- The paper demonstrates that replacing dense feedforward layers with sparse MoE layers in looped transformers recovers expressivity lost through weight tying.
- The methodology employs parameter reuse, isoFLOP scaling laws, and precise numerical benchmarks to compare looped architectures with dense baselines.
- The findings suggest that sparse expert routing in looped models optimizes compute-quality tradeoffs and early-exit strategies, paving the way for efficient deployment.

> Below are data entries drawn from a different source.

(** ** Alignment, image by image *)

(** X21.  For a non-empty batch of images of positive stored
    dimensions, with alignment to the width and no explicit resize, the
    target width is the largest of the widths read in the first pass,
    which are the natural widths of the images when none of them carries
    a quarter-turn orientation; every image is resized to exactly that
    width by a resize that may enlarge, and the height-to-width ratio of
    each resized image is that of the oriented image within one pixel;
    and symmetrically for alignment to the height. *)
Theorem alignment_to_max (formData : Server.FormData)
  (bs : list Sharp.Buffer) :
  bs <> [] ->
  Server.given (Server.get "resizeWidth" formData) = false ->
  Server.given (Server.get "resizeHeight" formData) = false ->
  (forall b, In b bs ->
     0 < Sharp.width (Sharp.header b) /\ 0 < Sharp.height (Sharp.header b)) ->
  (Server.get "alignDimension" formData = Server.Str "width" ->
   exists (m : Z) (imgs : list Server.ProcessedImage),
     maximum_of m (map Sharp.width (map Sharp.header bs)) /\
     ((forall b, In b bs -> Sharp.oriented b = Sharp.header b) ->
      maximum_of m (map Sharp.width (map Sharp.oriented bs))) /\
     snd (Server.processedImages formData bs) = Sharp.Ok imgs /\
     Forall2 (aligned_width m) bs imgs) /\
  (Server.get "alignDimension" formData = Server.Str "height" ->
   exists (m : Z) (imgs : list Server.ProcessedImage),
     maximum_of m (map Sharp.height (map Sharp.header bs)) /\
     ((forall b, In b bs -> Sharp.oriented b = Sharp.header b) ->
      maximum_of m (map Sharp.height (map Sharp.oriented bs))) /\
     snd (Server.processedImages formData bs) = Sharp.Ok imgs /\
     Forall2 (aligned_height m) bs imgs).
Proof.
  intros Hne Hrw Hrh Hpos.
  assert (Hdims : map Sharp.header bs <> []) by now apply map_nonempty.
  split; intros Halign; unfold Server.processedImages;
    rewrite (bind_ok _ _ _ (f_equal snd (first_pass_all bs)));
    simpl snd; rewrite Halign;
    unfold Server.targetWidth, Server.targetHeight; simpl.
  - destruct (Math_max_maximum (map Sharp.width (map Sharp.header bs)))
      as (m & Em & Hm); [now apply map_nonempty |].
    rewrite Em. exists m.
    assert (0 < m).
    { destruct Hm as [Hin _]. rewrite map_map in Hin.
      apply in_map_iff in Hin as (b & <- & Hb). now apply Hpos. }
    destruct (all_ok
                (Server.process (Server.get "resizeWidth" formData)
                   (Server.get "resizeHeight" formData)
                   (Some (Int m)) None)
                (aligned_width m) bs) as (imgs & Eimgs & Himgs).
    { intros b Hb. apply process_align_width; auto. }
    exists imgs. split; [exact Hm |]. split; [| split; assumption].
    intros Hsame. now apply maximum_of_natural.
  - destruct (Math_max_maximum (map Sharp.height (map Sharp.header bs)))
      as (m & Em & Hm); [now apply map_nonempty |].
    rewrite Em. exists m.
    assert (0 < m).
    { destruct Hm as [Hin _]. rewrite map_map in Hin.
      apply in_map_iff in Hin as (b & <- & Hb). now apply Hpos. }
    destruct (all_ok
                (Server.process (Server.get "resizeWidth" formData)
                   (Server.get "resizeHeight" formData)
                   None (Some (Int m)))
                (aligned_height m) bs) as (imgs & Eimgs & Himgs).
    { intros b Hb. apply process_align_height; auto. }
    exists imgs. split; [exact Hm |]. split; [| split; assumption].
    intros Hsame. now apply maximum_of_natural.
Qed.

Lemma alignment_to_max_witness :
  exists (m : Z) (imgs : list Server.ProcessedImage),
    maximum_of m [100; 200] /\
    snd (Server.processedImages align_width_request
           (Server.collect_files align_width_request)) = Sharp.Ok imgs /\
    Forall2 (aligned_width m)
      (Server.collect_files align_width_request) imgs.
Proof.
  destruct (alignment_to_max align_width_request
              (Server.collect_files align_width_request))
    as [Hwidth _].
  - discriminate.
  - reflexivity.
  - reflexivity.
  - intros b [<- | [<- | []]]; simpl; lia.
  - destruct (Hwidth eq_refl) as (m & imgs & Hm & _ & Himgs & Hall).
    exists m, imgs. repeat split; try assumption; apply Hm.
Defined.

(** ** Numbers written by the page and read by the route *)

Section Digits.

Import DecimalString.

Lemma parse_digit (c : ascii) (k : Z) (rest : string) (acc : option Z) :
  digit_value c = Some k -> (k <? 10) = true ->
  parse_digits 10 (String c rest) acc
  = parse_digits 10 rest
      (Some (10 * match acc with Some a => a | None => 0 end + k)).
Proof. intros H L. cbn [parse_digits]. now rewrite H, L. Qed.

Lemma parse_digits_from (d : Decimal.uint) (a : Z) :
  parse_digits 10 (NilEmpty.string_of_uint d) (Some a)
  = Some (uint_value d a).
Proof.
  revert a. induction d; intros a; cbn [NilEmpty.string_of_uint uint_value];
    [ reflexivity
    | erewrite parse_digit by reflexivity; apply IHd .. ].
Qed.

Lemma parse_digits_uint (d : Decimal.uint) (acc : option Z) :
  d <> Decimal.Nil ->
  parse_digits 10 (NilEmpty.string_of_uint d) acc
  = Some (uint_value d match acc with Some a => a | None => 0 end).
Proof.
  intros Hd. destruct d; [congruence | ..];
    cbn [NilEmpty.string_of_uint uint_value];
    (erewrite parse_digit by reflexivity; apply parse_digits_from).
Qed.

Lemma uint_value_acc (d : Decimal.uint) (a : Z) :
  0 < a -> uint_value d a = Z.pos (Pos.of_uint_acc d (Z.to_pos a)).
Proof.
  revert a. induction d; intros a Ha;
    cbn [uint_value Pos.of_uint_acc];
    [ now rewrite Z2Pos.id | .. ];
    (rewrite IHd by lia; do 2 f_equal; apply Pos2Z.inj;
     rewrite Z2Pos.id by lia;
     rewrite ?Pos2Z.inj_add, Pos2Z.inj_mul, Z2Pos.id by lia; lia).
Qed.

Lemma uint_value_of_uint (d : Decimal.uint) :
  uint_value d 0 = Z.of_N (Pos.of_uint d).
Proof.
  induction d; cbn [uint_value Pos.of_uint]; try reflexivity;
    try exact IHd; (rewrite uint_value_acc by lia; reflexivity).
Qed.

Lemma string_of_uint_head (d : Decimal.uint) :
  d <> Decimal.Nil ->
  trim_start (NilEmpty.string_of_uint d) = NilEmpty.string_of_uint d /\
  strip_sign (NilEmpty.string_of_uint d)
  = (1, NilEmpty.string_of_uint d) /\
  strip_prefix (NilEmpty.string_of_uint d)
  = (10, NilEmpty.string_of_uint d).
Proof.
  intros Hd. destruct d as [| d | d | d | d | d | d | d | d | d | d];
    try congruence; (repeat split; try reflexivity);
    destruct d; reflexivity.
Qed.

Lemma parseInt_positive (p : positive) :
  parseInt (NilZero.string_of_uint (Pos.to_uint p)) = Int (Z.pos p).
Proof.
  pose proof (DecimalPos.Unsigned.to_uint_nonnil p) as Hd.
  pose proof (DecimalPos.Unsigned.of_to p) as Hp.
  destruct (string_of_uint_head _ Hd) as (Ht & Hs & Hx).
  assert (E : NilZero.string_of_uint (Pos.to_uint p)
              = NilEmpty.string_of_uint (Pos.to_uint p)).
  { unfold NilZero.string_of_uint. destruct (Pos.to_uint p);
      [congruence | reflexivity ..]. }
  rewrite E. unfold parseInt. rewrite Ht, Hs, Hx.
  rewrite (parse_digits_uint _ None Hd), uint_value_of_uint, Hp.
  reflexivity.
Qed.

End Digits.

Lemma parseInt_decimal (z : Z) :
  parseInt (Page.toString (Int z)) = Int z.
Proof.
  destruct z as [| p | p]; simpl.
  - reflexivity.
  - apply parseInt_positive.
  - pose proof (parseInt_positive p) as H. unfold parseInt in *.
    pose proof (DecimalPos.Unsigned.to_uint_nonnil p) as Hd.
    destruct (string_of_uint_head _ Hd) as (Ht & Hs & Hx).
    assert (E : DecimalString.NilZero.string_of_uint (Pos.to_uint p)
                = DecimalString.NilEmpty.string_of_uint (Pos.to_uint p)).
    { unfold DecimalString.NilZero.string_of_uint.
      destruct (Pos.to_uint p); [congruence | reflexivity ..]. }
    rewrite E in *. rewrite Ht, Hs in H.
    cbn [trim_start]. change (is_whitespace "-") with false. cbv iota.
    cbn [strip_sign]. destruct (strip_prefix _) as [R Z'].
    destruct (parse_digits R Z' None) as [m |]; [| discriminate].
    injection H as H. f_equal.
    destruct m; try discriminate. injection H as ->. reflexivity.
Qed.

(** X10.  An integer below 10^21 in magnitude, which [toString] writes
    in plain digits, is read back by [parseInt] as the same integer, so
    that the numbers the page puts in the form are the numbers the route
    parses; NaN and the infinities, once written, are read back as
    NaN. *)
Theorem parseInt_toString (n : number) :
  (forall z, n = Int z -> Z.abs z < 10 ^ 21 ->
     parseInt (Page.toString n) = Int z) /\
  (n = NaN \/ (exists negative, n = Infinity negative) ->
   parseInt (Page.toString n) = NaN).
Proof.
  split.
  - intros z -> _. apply parseInt_decimal.
  - intros [-> | [[|] ->]]; reflexivity.
Qed.

Lemma parseInt_toString_witness :
  parseInt (Page.toString (Int (-1200))) = Int (-1200) /\
  parseInt (Page.toString (Infinity false)) = NaN.
Proof.
  split.
  - apply (proj1 (parseInt_toString (Int (-1200))) (-1200)).
    + reflexivity.
    + reflexivity.
  - apply (proj2 (parseInt_toString (Infinity false))).
    right. exists false. reflexivity.
Defined.

(** ** The form built by the page, as the route reads it *)

Lemma toString_nonempty (z : Z) :
  String.eqb (Page.toString (Int z)) "" = false.
Proof.
  destruct z as [| p | p]; simpl; try reflexivity.
  unfold DecimalString.NilZero.string_of_uint.
  destruct (Pos.to_uint p); reflexivity.
Qed.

Sparse Layers are Critical to Scaling Looped LLMs
Introduction
Looped LLMs (LoopLMs) employ parameter reuse by iteratively applying a stack of transformer layers through depth, minimizing memory costs and enabling early-exit strategies during inference. However, empirical results consistently show that naïvely looping dense transformer layers leads to inferior scaling compared to standard non-looped transformers, particularly under fixed-compute scenarios governed by established scaling laws [kaplan_scaling_2020], [hoffmann_training_2022]. This work systematically investigates the role of sparse Mixture-of-Experts (MoE) feedforward layers as a mechanism to break this scaling barrier in looped architectures. By explicitly isolating the contribution of sparse computation, the study sharply delineates the regime where looped architectures, with proper sparsification, can beat traditional transformers both in scaling and inference quality-cost profile.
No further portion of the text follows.